At an even larger and more significant scale than the physical project are the ways that the Atlanta BeltLine is changing the very structure of the city, reorganizing regional growth patterns by creating smart new transit-oriented districts. Old railroads that historically acted as barriers between neighborhoods are being reinvented as new public meeting grounds, supporting the revitalization of existing neighborhoods, including many that have suffered decades of disinvestment. For over a hundred thousand existing residents the Atlanta BeltLine will offer a park system expanded by as much as 40% along a connected network of trails and greenways, which along with public transit will improve public health by reducing dependency on cars and dramatically increasing options for daily physical activity.

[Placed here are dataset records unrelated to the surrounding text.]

(* ===== verification/V4LoopSafety.v ===== *)
(** The event loop of the MQTT 3.1.1 client over any sequence of polls and calls of its public
    operations: it never panics, its packet identifiers are consistent, what it leaves in the
    session store can be restored, and a lost connection loses no request. *)

From S2P Require Import Prelude.
From S2P Require Import Utf8.
From S2P Require Import Primitives.
From S2P Require Import CodecBase.
From S2P Require Import V4Base.
From S2P Require Import V4Acks.
From S2P Require Import V4Publish.
From S2P Require Import V4Subscribe.
From S2P Require Import V4Connect.
From S2P Require Import V4Packet.
From S2P Require Import Scheduler.
From S2P Require Import FixedBitSet.
From S2P Require Import SessionIO.
From S2P Require Import V4SessionFormat.
From S2P Require Import V4SessionTypes.
From S2P Require Import PacketIds.
From S2P Require Import V4State.
From S2P Require Import V4Clean.
From S2P Require Import V4Invariant.
From S2P Require Import V4Handlers.
From S2P Require Import V4Session.
From S2P Require Import V4CleanProofs.
From S2P Require Import V4Reachable.
From S2P Require Import V4Delivery.
From S2P Require Import V4Reconnect.
From S2P Require Import V4Persist.
From S2P Require Import V4Restore.
From S2P Require Import V4Recovery.
From S2P Require Import V4LoopTypes.
From S2P Require Import V4LoopSession.
From S2P Require Import V4EventLoop.
From S2P Require Import V4LoopState.
From S2P Require Import V4LoopInv.
From S2P Require Import V4LoopQueues.
From S2P Require Import V4LoopRequests.
From S2P Require Import V4LoopPoll.
#[local] Open Scope Z_scope.

Section LoopSafety.
  Context {B : Type} `{FixedBitSetLaws B}.

Implicit Types (l : EventLoop B).

(** ** Reachable loops *)

(** A loop is created, polled in any environment, for any number of turns and dropped at any
    point where it waits, its options change, and requests are moved by [clean] and
    [discard_pending_manual_acknowledgements]; the session is reset while no connection is up,
    and the queues are emptied while nothing in them is to be sent again.  The store holds
    checkpoints of loops. *)
Inductive loop_reachable : EventLoop B → Prop :=
| loop_new at_ options timeout w :
    0 ≤ opt_inflight options ≤ u16_MAX → options_ok options → map_Forall (λ _ p, stored_ok p) (stored w) →
    loop_reachable (EventLoop_new at_ options timeout w)
| loop_poll env turns l :
    loop_reachable l → env_ok env → loop_reachable (poll env turns l).2
| loop_clean l :
    loop_reachable l → disconnect_complete l = false → loop_reachable (EventLoop_clean l).2
| loop_discard l :
    loop_reachable l → disconnect_complete l = false →
    loop_reachable (discard_pending_manual_acknowledgements l).2
| loop_reset env l :
    loop_reachable l → disconnect_complete l = false → env_ok env → network l = None →
    loop_reachable (EventLoop_reset_session_state env l).2
| loop_drain l :
    loop_reachable l → disconnect_complete l = false → replays l = [] →
    loop_reachable (drain_pending_as_failed l).2
| loop_options options l :
    loop_reachable l → options_ok options → loop_reachable (set_el_options options l).

Lemma wp_result {S E A} (m : M S E A) (Q : A → S → Prop) (X : E → S → Prop) (P : S → Prop) s :
  wp m Q X s → (∀ a s', Q a s' → P s') → (∀ e s', X e s' → P s') → (m s).1 ≠ Panic ∧ P (m s).2.
Proof. unfold wp. destruct (m s) as [[]]; naive_solver. Qed.

Lemma poll_sound env turns l :
  loop_ok l → env_ok env → (poll env turns l).1 ≠ Panic ∧ loop_ok (poll env turns l).2.
Proof. intros O Henv. by apply (wp_result _ _ _ _ _ (safe_poll env Henv turns l O)). Qed.

Lemma clean_sound l :
  linv [] l → (EventLoop_clean l).1 ≠ Panic ∧ linv [] (EventLoop_clean l).2.
Proof. intros L. apply (wp_result _ _ _ _ _ (safe_clean l L)); [by intros u l' [? _]|done]. Qed.

Lemma discard_sound l :
  linv [] l →
  (discard_pending_manual_acknowledgements l).1 ≠ Panic ∧
  linv [] (discard_pending_manual_acknowledgements l).2.
Proof. intros L. apply (wp_result _ _ _ _ _ (safe_discard_acks l L)); [by intros u l' [? _]|done]. Qed.

Lemma reset_sound env l :
  linv [] l → network l = None → env_ok env →
  (EventLoop_reset_session_state env l).1 ≠ Panic ∧ linv [] (EventLoop_reset_session_state env l).2.
Proof.
  intros L Hn Henv. apply (wp_result _ _ _ _ _ (safe_reset_internal env Henv Clear l L Hn)); [|done].
  by intros u l' [].
Qed.

Lemma drain_sound l :
  linv [] l → replays l = [] →
  (drain_pending_as_failed l).1 ≠ Panic ∧ linv [] (drain_pending_as_failed l).2.
Proof.
  intros L Hr. split; [done|]. by eapply linv_frame; [exact (linv_drop_queues l L Hr)|..].
Qed.

Lemma new_sound at_ options timeout w :
  0 ≤ opt_inflight options ≤ u16_MAX → options_ok options → map_Forall (λ _ p, stored_ok p) (stored w) →
  linv [] (EventLoop_new at_ options timeout w : EventLoop B).
Proof.
  intros Ho Hk Hw. split; try done; try (by constructor). by apply sess_new.
Qed.

Lemma reachable_ok l : loop_reachable l → loop_ok l.
Proof.
  induction 1 as [|env turns l _ IH|l _ IH Hd|l _ IH Hd|env l _ IH Hd Henv Hn|l _ IH Hd Hr|o l _ IH Ho].
  - by apply linv_loop, new_sound.
  - by apply poll_sound.
  - by apply linv_loop, clean_sound, IH.
  - by apply linv_loop, discard_sound, IH.
  - by apply linv_loop, reset_sound; [apply IH|..].
  - by apply linv_loop, drain_sound; [apply IH|].
  - destruct IH as [IH1 IH2]. split; [|done]. intros Hd. destruct (IH1 Hd). by split.
Qed.

Lemma reachable_linv l : loop_reachable l → disconnect_complete l = false → linv [] l.
Proof. intros R. apply (loop_inv _ (reachable_ok l R)). Qed.

(** C4: Whatever the network, the clock, the client handles and the session store do, and
    wherever a poll is dropped while it waits, the event loop never panics: not when it is
    polled, for any number of turns, and not when one of its public operations is called in between.
    The clock and the timeouts of disconnections that client handles ask for are less than half the
    range of [Instant] ([env_ok]).  Covered are the runs [loop_reachable]: not what follows after
    the session has been reset while connected, or after the queues have been emptied while requests
    wait in them to be sent again. *)
Theorem loop_never_panics l :
  loop_reachable l →
  (∀ env turns, env_ok env → (poll env turns l).1 ≠ Panic) ∧
  (disconnect_complete l = false →
     (EventLoop_clean l).1 ≠ Panic ∧ (discard_pending_manual_acknowledgements l).1 ≠ Panic ∧
     (drain_pending_as_failed l).1 ≠ Panic ∧
     ∀ env, env_ok env → (EventLoop_reset_session_state env l).1 ≠ Panic).
Proof.
  intros R. split; [intros env turns Henv; by apply poll_sound; [apply reachable_ok|]|].
  intros Hd. pose proof (reachable_linv l R Hd) as L.
  split_and!; [by apply clean_sound|by apply discard_sound|done|]. intros env Henv.
  by apply (reset_no_panic env Henv).
Qed.

(** A timeout beyond the range of the clock makes the loop panic. *)
Lemma disconnect_timeout_overflow env should_flush notices l :
  0 ≤ a_now (env (tick (world l))) →
  (handle_request env (V4LoopTypes.envelope_plain (R_DisconnectWithTimeout (Instant_MAX + 1)))
     should_flush notices l).1 = Panic.
Proof.
  intros Hn. unfold handle_request. cbn [V4LoopTypes.envelope_plain env_request]. rewrite bind_run. unfold now.
  rewrite bind_run. cbn [ask mret M_ret]. rewrite bind_run. unfold lift, PendingDisconnect_new, instant_add, instant_checked_add.
  rewrite (proj2 (Z.leb_gt _ _)) by lia. done.
Qed.



Lemma replays_all (R : list RequestEnvelope) :
  Forall (λ e, env_replay e = true) R → replay_envelopes R = R.
Proof.
  unfold replay_envelopes. induction 1 as [|e R He _ IH]; [done|]. by rewrite filter_cons_True, IH.
Qed.

Abbreviation lost s := (clean_request_envelope <$> unfinished s).

Lemma clean_run l :
  linv [] l →
  ∃ l', EventLoop_clean l = (Ok tt, l') ∧ network l' = None ∧ pending_disconnect l' = None ∧
    pending l' = pending l ++ lost (el_state l) ++
      replayable_envelopes (queue (queued l)) ++ replayable_envelopes (chan_items (requests_rx l)) ++
      replayable_envelopes (chan_items (control_requests_rx l)) ∧
    is_empty (queued l') = true ∧ chan_items (requests_rx l') = [] ∧
    chan_items (control_requests_rx l') = [] ∧ unfinished (el_state l') = [] ∧
    inflight (el_state l') = 0 ∧ immediate_disconnect_rx l' = immediate_disconnect_rx l ∧
    kinds (lost (el_state l)) (outgoing_pub_order (el_state l)) (outgoing_rel_order (el_state l))
      ((btree_entries (pending_subscribe (el_state l))).*1 ++ (btree_entries (pending_unsubscribe (el_state l))).*1).
Proof.
  intros L. pose proof (li_sess _ _ L) as S. cbn [app] in S.
  match goal with |- ∃ l', _ ∧ @?P l' => cut (wp EventLoop_clean (λ _ l', P l') (λ _ _, False) l) end.
  { unfold wp. destruct (EventLoop_clean l) as [[[]|e|] l']; [|done..]. intros ?. by exists l'. }
  unfold EventLoop_clean, forget_connection.
  apply wp_bind, wp_bind, wp_modify, wp_bind, wp_modify, wp_bind, wp_modify, wp_modify.
  apply wp_bind, wp_modify, wp_bind, wp_in_state_total.
  eapply wp_mono; [apply (wp_sess_clean (replays l) (el_state l) S)| |done].
  intros r s' (-> & K & _ & C). apply wp_bind, wp_modify.
  apply wp_bind, wp_drain_queued, wp_bind, wp_modify, wp_bind, wp_drain_requests, wp_bind, wp_modify, wp_bind,
    wp_drain_control, wp_modify. split_and!; try done.
  - cbn [pending queued queue requests_rx control_requests_rx chan_items set_pending set_queued set_requests_rx
      set_control_requests_rx set_el_state set_pending_disconnect set_keepalive_scan_deadline set_keepalive_timeout
      set_connack_session set_network el_state]. by rewrite <- !(assoc_L (++)).
  - destruct C as [_ C1 C2 _ [C3 C4] C5 _ _ _ _ _ _]. change (unfinished s' = []). unfold unfinished, clean_held.
    by rewrite C1, C2, C3, C4, C5.
  - apply C.
Qed.

(** C8: When a connection is lost, no request is: what waits afterwards is what waited before, what the
    session has not finished, what was scheduled and what is in the channels, each once; only
    acknowledgements of publishes, which belong to the lost connection, are dropped, and the session
    is left with nothing in progress.  When nothing was waiting to be sent again, which is so at
    the first loss after a replay is complete, the publishes and the releases that will be sent again
    are in the order in which they were sent; when nothing was waiting at all, the unfinished requests
    come first, then the scheduled ones, then those of the channels.  (The second loss during a replay
    does not keep the order of publishes: [second_loss_reorders].) *)
Theorem loop_clean_keeps l :
  loop_reachable l → disconnect_complete l = false →
  let kept := (clean_request_envelope <$> unfinished (el_state l)) ++
      replayable_envelopes (queue (queued l)) ++ replayable_envelopes (chan_items (requests_rx l)) ++
      replayable_envelopes (chan_items (control_requests_rx l)) in
  ∃ l', EventLoop_clean l = (Ok tt, l') ∧ network l' = None ∧ pending_disconnect l' = None ∧
    pending l' ≡ₚ pending l ++ kept ∧
    (replays l = [] →
       omap pub_id (replays l') = outgoing_pub_order (el_state l) ∧
       omap rel_id (replays l') = outgoing_rel_order (el_state l)) ∧
    (pending l = [] → pending l' = kept) ∧
    is_empty (queued l') = true ∧ chan_items (requests_rx l') = [] ∧
    chan_items (control_requests_rx l') = [] ∧ unfinished (el_state l') = [] ∧
    inflight (el_state l') = 0 ∧ immediate_disconnect_rx l' = immediate_disconnect_rx l.
Proof.
  intros R Hd kept. pose proof (reachable_linv l R Hd) as L.
  destruct (clean_run l L) as (l' & Hc & Hn & Hpd & Hp & He & Hr & Hctl & Hu & Hi & Him & K).
  exists l'. fold kept in Hp. split_and!; try done; [by rewrite Hp| |by rewrite Hp; intros ->].
  destruct K as [K1 K2 _ _ K5]. intros Hnone. assert (Hrep : replays l' = lost (el_state l)).
  { unfold replays, waiting in *. unfold is_empty in He.
    destruct (queue (queued l')) as [|? ?] eqn:Hq; [|done]. rewrite Hp, app_nil_r. rewrite replays_app in Hnone. apply app_nil in Hnone as [Hn1 Hn2].
    unfold kept. rewrite !replays_app, Hn1, (replays_replayable (queue (queued l))), Hn2 by (rewrite Hn2; constructor).
    rewrite (replays_all (lost _) K5), (replays_client (replayable_envelopes (chan_items (requests_rx l)))),
      (replays_client (replayable_envelopes (chan_items (control_requests_rx l)))) by (apply Forall_replayable, L).
    by rewrite !app_nil_r. }
  rewrite Hrep. by split.
Qed.
End LoopSafety.

(** ** Witnesses *)

(** A client that connects, and whose handles publish with QoS 1 again and again. *)
Definition loop_demo_options : MqttOptions :=
  mkMqttOptions [99; 49] false 3 Automatic 60000000000 SPM_Error Auth_None None 10240 10240 1 0 true [115].

Definition quiet_answer : Answer := mkAnswer 0 [] [] [] false IO_Ok SA_Ok None true 0.

Definition connack_answer : Answer :=
  mkAnswer 0 [] [] [] false IO_Ok SA_Ok
    (Some (Some (inl (P_ConnAck {| session_present := false; code := CRC_Success |})))) true 0.

Definition publish_answer : Answer :=
  mkAnswer 0 (replicate 2 (V4LoopTypes.tracked_publish (demo_publish AtLeastOnce 0) 7)) [] [] false IO_Ok SA_Ok None true 0.

Lemma quiet_ok : env_ok (λ _, quiet_answer).
Proof. intros n. split; by try constructor. Qed.

Lemma connack_ok : env_ok (λ _, connack_answer).
Proof.
  intros n. split; [constructor..| |done]. intros f [= <-].
  exists {| max_incoming_size := 100; max_outgoing_size := 100 |}, [32; 2; 0; 0], [].
  split; [repeat constructor; done|by vm_compute].
Qed.

Lemma publish_ok : env_ok (λ _, publish_answer).
Proof. intros n. split; [|by constructor..|done|done]. by repeat constructor. Qed.

Definition demo_connected : EventLoop BitVector :=
  (poll (λ _, connack_answer) 1
     (EventLoop_new 0 loop_demo_options 5 {| tick := 0; stored := ∅; settled := [] |})).2.

Definition demo_loop : EventLoop BitVector := (poll (λ _, publish_answer) 4 demo_connected).2.

Lemma demo_loop_reachable : loop_reachable demo_loop.
Proof.
  apply loop_poll; [|apply publish_ok]. apply loop_poll; [|apply connack_ok]. by apply loop_new.
Qed.

Lemma loop_never_panics_witness : (poll (λ _, quiet_answer) 3 demo_loop).1 ≠ Panic.
Proof. apply (loop_never_panics demo_loop demo_loop_reachable). apply quiet_ok. Defined.


Lemma demo_checkpoint :
  ∃ p, stored (world demo_loop) !! options_store_key loop_demo_options = Some p ∧
    signature_ok loop_demo_options p ∧ window_count (session_replay p) = 1.
Proof. eexists. split; [vm_compute; reflexivity|]. by vm_compute. Qed.


Lemma loop_clean_keeps_witness :
  ∃ l, EventLoop_clean demo_loop = (Ok tt, l) ∧ length (pending l) = 12%nat ∧ omap pub_id (replays l) = [1].
Proof.
  destruct (loop_clean_keeps demo_loop demo_loop_reachable ltac:(by vm_compute)) as (l & Hc & _ & _ & Hp & Ho & _).
  exists l. split; [exact Hc|]. split; [rewrite Hp; vm_compute; reflexivity|].
  rewrite (proj1 (Ho ltac:(by vm_compute))). by vm_compute.
Defined.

The transit corridor will expand the region’s rail network by over 40%, breathing new life and purpose into over 4,000 acres of adjacent underutilized industrial land for compact, efficient, sustainable, transit-oriented development that can easily accommodate another hundred thousand residents.

The Cultural Catalyst

The Atlanta BeltLine is also dramatically changing the way we think about cities – what is possible locally in Atlanta, but also what our cultural expectations are for any of the places we live. These emerging perspectives contrast sharply with those of the past, which resulted in today’s sprawling roadway network. But they mirror national shifts driven largely by new generations who actively seek to trade traffic and sprawl for urban mixed-use districts, better cultural resources, greater mobility and a more robust public realm. While the Atlanta BeltLine cannot alone fulfill the region’s need for these kinds of places, it does help to demonstrate a set of sustainable urban growth strategies that over time can make broader changes across the region more politically palatable. This role as a catalyst for changing our cultural expectations is perhaps the most powerful role for the Atlanta BeltLine, leading us toward a brighter and more sustainable future.